# What you have to do:
From the records below, give the number of lines that include the word "replace". Add no other words.

■ ■ ■ ■ ■ ■ ■

(* ===== verification/Totp.v ===== *)
(** * One-time passwords (backend/app/modules/security/totp.py)

    Secrets as Base32 text and codes from a keyed digest, whose 20 bytes are a
    parameter.  Bytes are integers below 256. *)

From S2P Require Import Prelude Text.

(** ** Digits of a base *)

(** The [n] digits of [v], most significant first. *)
Fixpoint to_digits (base : Z) (n : nat) (v : Z) : list Z :=
  match n with
  | O => []
  | S n => to_digits base n (v / base) ++ [v mod base]
  end.

Definition of_digits (base : Z) (l : list Z) : Z := foldl (fun acc d => base * acc + d) 0 l.

Lemma of_digits_snoc base l d : of_digits base (l ++ [d]) = base * of_digits base l + d.
Proof. unfold of_digits. by rewrite foldl_app. Qed.

Lemma length_to_digits base n v : length (to_digits base n v) = n.
Proof. revert v. induction n as [|n IH]; intros v; [done|]. cbn. rewrite length_app, IH. cbn. lia. Qed.

Lemma to_digits_range base n v : 0 < base -> Forall (fun d => 0 <= d < base) (to_digits base n v).
Proof.
  intros Hb. revert v. induction n as [|n IH]; intros v; [constructor|]. cbn. apply Forall_app. split; [done|].
  repeat constructor; apply Z.mod_pos_bound; lia.
Qed.

Lemma to_of_digits base l :
  0 < base -> Forall (fun d => 0 <= d < base) l -> to_digits base (length l) (of_digits base l) = l.
Proof.
  intros Hb. induction l as [|d l IH] using rev_ind; [done|]. intros [Hl Hd]%Forall_app.
  inversion Hd; subst. rewrite length_app. cbn [length]. rewrite Nat.add_1_r. cbn [to_digits]. rewrite of_digits_snoc.
  assert ((base * of_digits base l + d) / base = of_digits base l /\ (base * of_digits base l + d) mod base = d)
    as [-> ->]; [|by rewrite IH].
  split; symmetry; [by apply Z.div_unique with d; [left|]|by apply Z.mod_unique with (of_digits base l); [left|]].
Qed.

Lemma of_digits_range base l :
  0 < base -> Forall (fun d => 0 <= d < base) l -> 0 <= of_digits base l < base ^ Z.of_nat (length l).
Proof.
  intros Hb. induction l as [|d l IH] using rev_ind; [done|]. intros [Hl Hd]%Forall_app. specialize (IH Hl).
  inversion Hd; subst. rewrite of_digits_snoc, length_app. cbn [length]. rewrite Nat2Z.inj_add, Z.pow_add_r by lia.
  change (Z.of_nat 1) with 1. rewrite Z.pow_1_r. nia.
Qed.

Lemma of_to_digits base n v : 0 < base -> 0 <= v < base ^ Z.of_nat n -> of_digits base (to_digits base n v) = v.
Proof.
  intros Hb. revert v. induction n as [|n IH]; intros v Hv.
  - cbn in *. change (of_digits base []) with 0. lia.
  - cbn [to_digits]. rewrite of_digits_snoc. rewrite Nat2Z.inj_succ, Z.pow_succ_r in Hv by lia.
    rewrite IH; [pose proof (Z.div_mod v base); lia|]. split; [apply Z.div_pos; lia|].
    apply Z.div_lt_upper_bound; lia.
Qed.

(** ** Base32 (RFC 4648) *)

Definition b32_char (d : Z) : ascii := Ascii.ascii_of_nat (Z.to_nat (if d <? 26 then 65 + d else 24 + d)).

Definition b32_value (a : ascii) : option Z :=
  let n := Z.of_nat (Ascii.nat_of_ascii a) in
  if (65 <=? n) && (n <=? 90) then Some (n - 65)
  else if (50 <=? n) && (n <=? 55) then Some (n - 24)
  else None.

Fixpoint text_of (l : list ascii) : string :=
  match l with [] => EmptyString | a :: l => String a (text_of l) end.
Fixpoint chars_of (s : string) : list ascii :=
  match s with EmptyString => [] | String a s => a :: chars_of s end.

(** [base64.b32encode(raw).decode("ascii").rstrip("=")] *)
Definition b32encode (raw : list Z) : string :=
  let bits := (8 * length raw)%nat in
  let chars := ((bits + 4) / 5)%nat in
  text_of (map b32_char (to_digits 32 chars (of_digits 256 raw * 2 ^ Z.of_nat (5 * chars - bits)))).

(** [generate_secret] *)
Definition generate_secret (token_bytes : list Z) : string := b32encode token_bytes.

(** [_key_from_b32]; [None]: binascii.Error, on a character of another
    alphabet or a length no encoding has.  Bits left over are dropped. *)
Definition _key_from_b32 (secret_b32 : string) : option (list Z) :=
  let cs := chars_of (upper (strip secret_b32)) in
  if bool_decide ((length cs mod 8)%nat ∈ [1; 3; 6]%nat) then None
  else
    vs ← mapM b32_value cs;
    let bytes := (5 * length vs / 8)%nat in
    Some (to_digits 256 bytes (of_digits 32 vs / 2 ^ Z.of_nat (5 * length vs - 8 * bytes))).

(** ** Codes *)

Definition _PERIOD_SECONDS : Z := 30.
Definition _DIGITS : nat := 6.

(** [s.zfill(n)] of text without a sign. *)
Definition zfill (n : nat) (s : string) : string :=
  text_of (repeat "0"%char (n - String.length s)) +:+ s.

Section codes.
(** HMAC-SHA1 of the counter's eight bytes. *)
Context (hmac_sha1 : list Z -> Z -> list Z).

Definition _hotp (key : list Z) (counter : Z) (digits : nat) : string :=
  let digest := hmac_sha1 key counter in
  let offset := Z.to_nat (Z.land (List.last digest 0) 15) in
  let code := Z.land (of_digits 256 (firstn 4 (skipn offset digest))) (2 ^ 31 - 1) mod 10 ^ Z.of_nat digits in
  zfill digits (pretty code).

(** [now] in seconds since the epoch; [None]: binascii.Error, or struct.error
    on a negative counter. *)
Definition totp_code (secret_b32 : string) (drift : Z) (now : Q) : option string :=
  let counter := py_int (now / inject_Z _PERIOD_SECONDS) + drift in
  key ← _key_from_b32 secret_b32;
  if counter <? 0 then None else Some (_hotp key counter _DIGITS).

Fixpoint any_code (secret code : string) (now : Q) (drifts : list Z) : option bool :=
  match drifts with
  | [] => Some false
  | d :: drifts =>
      c ← totp_code secret d now;
      if bool_decide (c = code) then Some true else any_code secret code now drifts
  end.

(** [None]: an exception of [totp_code]. *)
Definition verify_totp (secret_b32 code : string) (now : Q) : option bool :=
  let code := strip code in
  if negb (truthy code && all_chars is_digit_char code) || negb (String.length code =? _DIGITS)%nat then Some false
  else any_code secret_b32 code now [-1; 0; 1].
End codes.

(** ** Properties *)

Lemma b32_char_value d : 0 <= d < 32 -> b32_value (b32_char d) = Some d.
Proof.
  intros [Hl Hr]. unfold b32_char, b32_value.
  destruct (Z.ltb_spec d 26); rewrite Ascii.nat_ascii_embedding by lia; rewrite Z2Nat.id by lia.
  - replace ((65 <=? 65 + d) && (65 + d <=? 90)) with true by lia. f_equal. lia.
  - replace ((65 <=? 24 + d) && (24 + d <=? 90)) with false by lia.
    replace ((50 <=? 24 + d) && (24 + d <=? 55)) with true by lia. f_equal. lia.
Qed.

Lemma mapM_b32 l : Forall (fun d => 0 <= d < 32) l -> mapM b32_value (map b32_char l) = Some l.
Proof.
  induction 1 as [|d l Hd _ IH]; [done|]. cbn. rewrite b32_char_value by done. cbn. by rewrite IH.
Qed.

Lemma chars_of_text l : chars_of (text_of l) = l.
Proof. induction l; cbn; congruence. Qed.

Definition b32_alphabet (a : ascii) : bool := match b32_value a with Some _ => true | None => false end.

Lemma text_of_chars p l : Forall (fun a => p a = true) l -> all_chars p (text_of l) = true.
Proof. induction 1 as [|a l Ha _ IH]; [done|]. cbn. by rewrite Ha. Qed.

Lemma b32_kept a : b32_alphabet a = true -> upper_char a = a /\ negb (is_space a) = true.
Proof. each_char a; by intros H; try discriminate H. Qed.

Lemma upper_kept s : all_chars b32_alphabet s = true -> upper s = s.
Proof.
  induction s as [|a s IH]; [done|]. cbn. intros [Ha Hs]%andb_true_iff. by rewrite (proj1 (b32_kept a Ha)), IH.
Qed.

Lemma chars_of_length s : length (chars_of s) = String.length s.
Proof. induction s; cbn; congruence. Qed.

(** A secret is read back as the bytes it was generated from. *)
Theorem secret_read_back raw :
  Forall (fun b => 0 <= b < 256) raw -> _key_from_b32 (generate_secret raw) = Some raw.
Proof.
  intros Hraw. unfold _key_from_b32, generate_secret, b32encode.
  set (bits := (8 * length raw)%nat). set (chars := ((bits + 4) / 5)%nat).
  set (v := of_digits 256 raw * 2 ^ Z.of_nat (5 * chars - bits)).
  assert (bits <= 5 * chars < bits + 5)%nat as Hc.
  { pose proof (Nat.div_mod (bits + 4) 5 ltac:(lia)) as H.
    pose proof (Nat.mod_upper_bound (bits + 4) 5 ltac:(lia)). fold chars in H. lia. }
  pose proof (to_digits_range 32 chars v ltac:(lia)) as Hr.
  set (ds := to_digits 32 chars v) in *.
  assert (length ds = chars) as Hlen by apply length_to_digits.
  assert (all_chars b32_alphabet (text_of (map b32_char ds)) = true) as Hall.
  { apply text_of_chars, Forall_map, (Forall_impl _ _ _ Hr). intros d Hd. unfold b32_alphabet.
    by rewrite b32_char_value. }
  rewrite strip_none by (by eapply all_chars_impl; [intros a Ha; apply (b32_kept a Ha)|]).
  rewrite upper_kept by done. rewrite chars_of_text, length_map, Hlen, mapM_b32 by done. cbn [mbind option_bind].
  assert (length raw = 5 * chars / 8)%nat as Hbytes.
  { unfold bits in Hc. apply Nat.div_unique with (5 * chars - 8 * length raw)%nat; lia. }
  rewrite bool_decide_eq_false_2.
  - rewrite Hlen, <- Hbytes. f_equal. fold bits. rewrite <- (to_of_digits 256 raw) at 2 by (lia || done). f_equal.
    unfold ds. rewrite of_to_digits; [|lia|].
    + unfold v. rewrite Z.div_mul; [done|]. apply Z.pow_nonzero; lia.
    + pose proof (of_digits_range 256 raw ltac:(lia) Hraw) as Hv. unfold v.
      replace (32 ^ Z.of_nat chars) with (256 ^ Z.of_nat (length raw) * 2 ^ Z.of_nat (5 * chars - bits)).
      * split; [apply Z.mul_nonneg_nonneg; [lia|apply Z.pow_nonneg; lia]|].
        apply Z.mul_lt_mono_pos_r; [apply Z.pow_pos_nonneg; lia|lia].
      * change 256 with (2 ^ 8). change 32 with (2 ^ 5). rewrite <- !Z.pow_mul_r by lia.
        rewrite <- Z.pow_add_r by lia. f_equal. unfold bits. lia.
  - intros Hin. pose proof (Nat.div_mod chars 8 ltac:(lia)) as Hd. unfold bits in Hc. set_unfold.
    destruct_or! Hin; rewrite Hin in Hd; lia.
Qed.

(** *** Codes have six digits *)

Lemma pretty_go_length n s : String.length (pretty_N_go n s) = (String.length (pretty_N_go n EmptyString) + String.length s)%nat.
Proof.
  revert s. induction (N.lt_wf_0 n) as [n _ IH]. intros s. destruct (decide (n = 0)%N) as [->|Hn]; [done|].
  rewrite !(pretty_N_go_step n) by lia. assert (n / 10 < n)%N as Hlt by (apply N.div_lt; lia).
  rewrite (IH _ Hlt (String _ s)), (IH _ Hlt (String _ EmptyString)). cbn. lia.
Qed.

Lemma pretty_N_length (n : N) (k : nat) : (0 < k)%nat -> (n < 10 ^ N.of_nat k)%N -> (String.length (pretty n) <= k)%nat.
Proof.
  intros Hk. unfold pretty, pretty_N. case_decide as Hz; [by cbn|]. clear Hz Hk. revert n.
  induction k as [|k IH]; intros n Hn.
  - change (10 ^ N.of_nat 0)%N with 1%N in Hn. assert (n = 0%N) as -> by lia. rewrite pretty_N_go_0. apply Nat.le_0_l.
  - destruct (decide (n = 0)%N) as [->|Hz]; [rewrite pretty_N_go_0; apply Nat.le_0_l|]. rewrite pretty_N_go_step by lia.
    rewrite pretty_go_length. cbn [String.length]. assert (n `div` 10 < 10 ^ N.of_nat k)%N as H.
    { apply N.Div0.div_lt_upper_bound. rewrite Nat2N.inj_succ, N.pow_succ_r in Hn by lia. lia. }
    apply IH in H. lia.
Qed.

Lemma text_of_length l : String.length (text_of l) = length l.
Proof. induction l; cbn; congruence. Qed.

(** Every code has as many digits as it should. *)
Theorem hotp_shape hmac_sha1 key counter digits :
  (0 < digits)%nat ->
  String.length (_hotp hmac_sha1 key counter digits) = digits /\
  all_chars is_digit_char (_hotp hmac_sha1 key counter digits) = true.
Proof.
  intros Hd. unfold _hotp. set (v := Z.land _ _). set (code := v mod _).
  assert (0 <= code < 10 ^ Z.of_nat digits) as Hcode by (apply Z.mod_pos_bound, Z.pow_pos_nonneg; lia).
  assert (pretty code = pretty (Z.to_N code)) as ->.
  { destruct code as [|p|p]; [done|done|lia]. }
  assert (String.length (pretty (Z.to_N code)) <= digits)%nat as Hl.
  { apply pretty_N_length; [done|]. apply N2Z.inj_lt. rewrite Z2N.id, N2Z.inj_pow, nat_N_Z by lia. lia. }
  unfold zfill. rewrite string_length_app, text_of_length, repeat_length. split; [lia|].
  rewrite all_chars_app, (pretty_N_chars is_digit_char) by done. rewrite andb_true_r.
  apply text_of_chars, List.Forall_forall. intros a Ha. by apply repeat_spec in Ha as ->.
Qed.

Lemma py_int_nonneg q : (0 <= q)%Q -> 0 <= py_int q.
Proof. intros H. unfold py_int. unfold Qle in H. cbn in H. apply Z.quot_pos; lia. Qed.

Lemma period_later (q : Q) : (30 <= q)%Q -> 1 <= py_int (q / 30).
Proof.
  intros H. unfold py_int. destruct q as [n d]. unfold Qle in H. cbn in H. unfold Qdiv, Qmult, Qinv. cbn [Qnum Qden].
  apply Z.quot_le_lower_bound; lia.
Qed.

(** A code is accepted while the clock is in its period or one next to it, and
    otherwise only when the digests of two periods give the same code. *)
Theorem totp_window hmac_sha1 raw (t now : Q) :
  Forall (fun b => 0 <= b < 256) raw -> (0 <= t)%Q -> (30 <= now)%Q ->
  exists code, totp_code hmac_sha1 (generate_secret raw) 0 t = Some code /\
    (Z.abs (py_int (now / 30) - py_int (t / 30)) <= 1 ->
       verify_totp hmac_sha1 (generate_secret raw) code now = Some true) /\
    (verify_totp hmac_sha1 (generate_secret raw) code now = Some true ->
       exists d, -1 <= d <= 1 /\
         _hotp hmac_sha1 raw (py_int (now / 30) + d) 6 = _hotp hmac_sha1 raw (py_int (t / 30)) 6).
Proof.
  intros Hraw Ht Hnow. apply period_later in Hnow.
  assert (0 <= py_int (t / 30)) as Hk by (apply py_int_nonneg; apply Qle_shift_div_l; lra).
  unfold totp_code. rewrite secret_read_back by done. cbn [mbind option_bind].
  change (inject_Z _PERIOD_SECONDS) with 30%Q.
  set (n := py_int (now / 30)) in *. set (k := py_int (t / 30)) in *. rewrite Z.add_0_r.
  replace (k <? 0) with false by lia.
  destruct (hotp_shape hmac_sha1 raw k _DIGITS) as [Hlen Hdig]; [by apply Nat.ltb_lt|].
  eexists. split; [reflexivity|].
  set (code := _hotp hmac_sha1 raw k _DIGITS) in *.
  assert (verify_totp hmac_sha1 (generate_secret raw) code now
          = any_code hmac_sha1 (generate_secret raw) code now [-1; 0; 1]) as ->.
  { unfold verify_totp. rewrite strip_none by (eapply all_chars_impl; [exact digit_not_space|done]).
    rewrite Hdig, Hlen, Nat.eqb_refl. by destruct code. }
  cbn [any_code]. unfold totp_code. rewrite secret_read_back by done. cbn [mbind option_bind].
  change (inject_Z _PERIOD_SECONDS) with 30%Q. fold n.
  replace (n + -1 <? 0) with false by lia. replace (n + 0 <? 0) with false by lia.
  replace (n + 1 <? 0) with false by lia. cbn [mbind option_bind]. split.
  - intros H. assert (k = n + -1 \/ k = n + 0 \/ k = n + 1) as Hor by lia.
    unfold code. destruct_or! Hor; rewrite <- Hor; repeat case_bool_decide; done.
  - repeat case_bool_decide; intros ?; [exists (-1)|exists 0|exists 1|done]; by (split; [lia|]).
Qed.

(** ** Witnesses *)

Module TotpSample.
Definition raw : list Z := [72; 101; 108; 108; 111; 33; 222; 173; 190; 239; 0; 1; 2; 3; 4; 5; 6; 7; 8; 255].
(** A digest that depends on the counter. *)
Definition digest (key : list Z) (counter : Z) : list Z := map (fun b => (b + counter) mod 256) key.
Lemma raw_bytes : Forall (fun b => 0 <= b < 256) raw.
Proof. repeat constructor; discriminate. Qed.
End TotpSample.

Lemma secret_read_back_witness : _key_from_b32 (generate_secret TotpSample.raw) = Some TotpSample.raw.
Proof. exact (secret_read_back TotpSample.raw TotpSample.raw_bytes). Defined.

Lemma hotp_shape_witness : String.length (_hotp TotpSample.digest TotpSample.raw 9 6) = 6%nat.
Proof. apply (hotp_shape TotpSample.digest TotpSample.raw 9 6). lia. Defined.

Lemma totp_window_witness :
  exists code, totp_code TotpSample.digest (generate_secret TotpSample.raw) 0 59 = Some code /\
    verify_totp TotpSample.digest (generate_secret TotpSample.raw) code 80 = Some true.
Proof.
  destruct (totp_window TotpSample.digest TotpSample.raw 59 80 TotpSample.raw_bytes) as (code & Hc & Ha & _);
    [discriminate|discriminate|].
  exists code. split; [exact Hc|]. apply Ha. discriminate.
Defined.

■ ■ ■ ■ ■ ■ ■

# Solution to this exercise:
7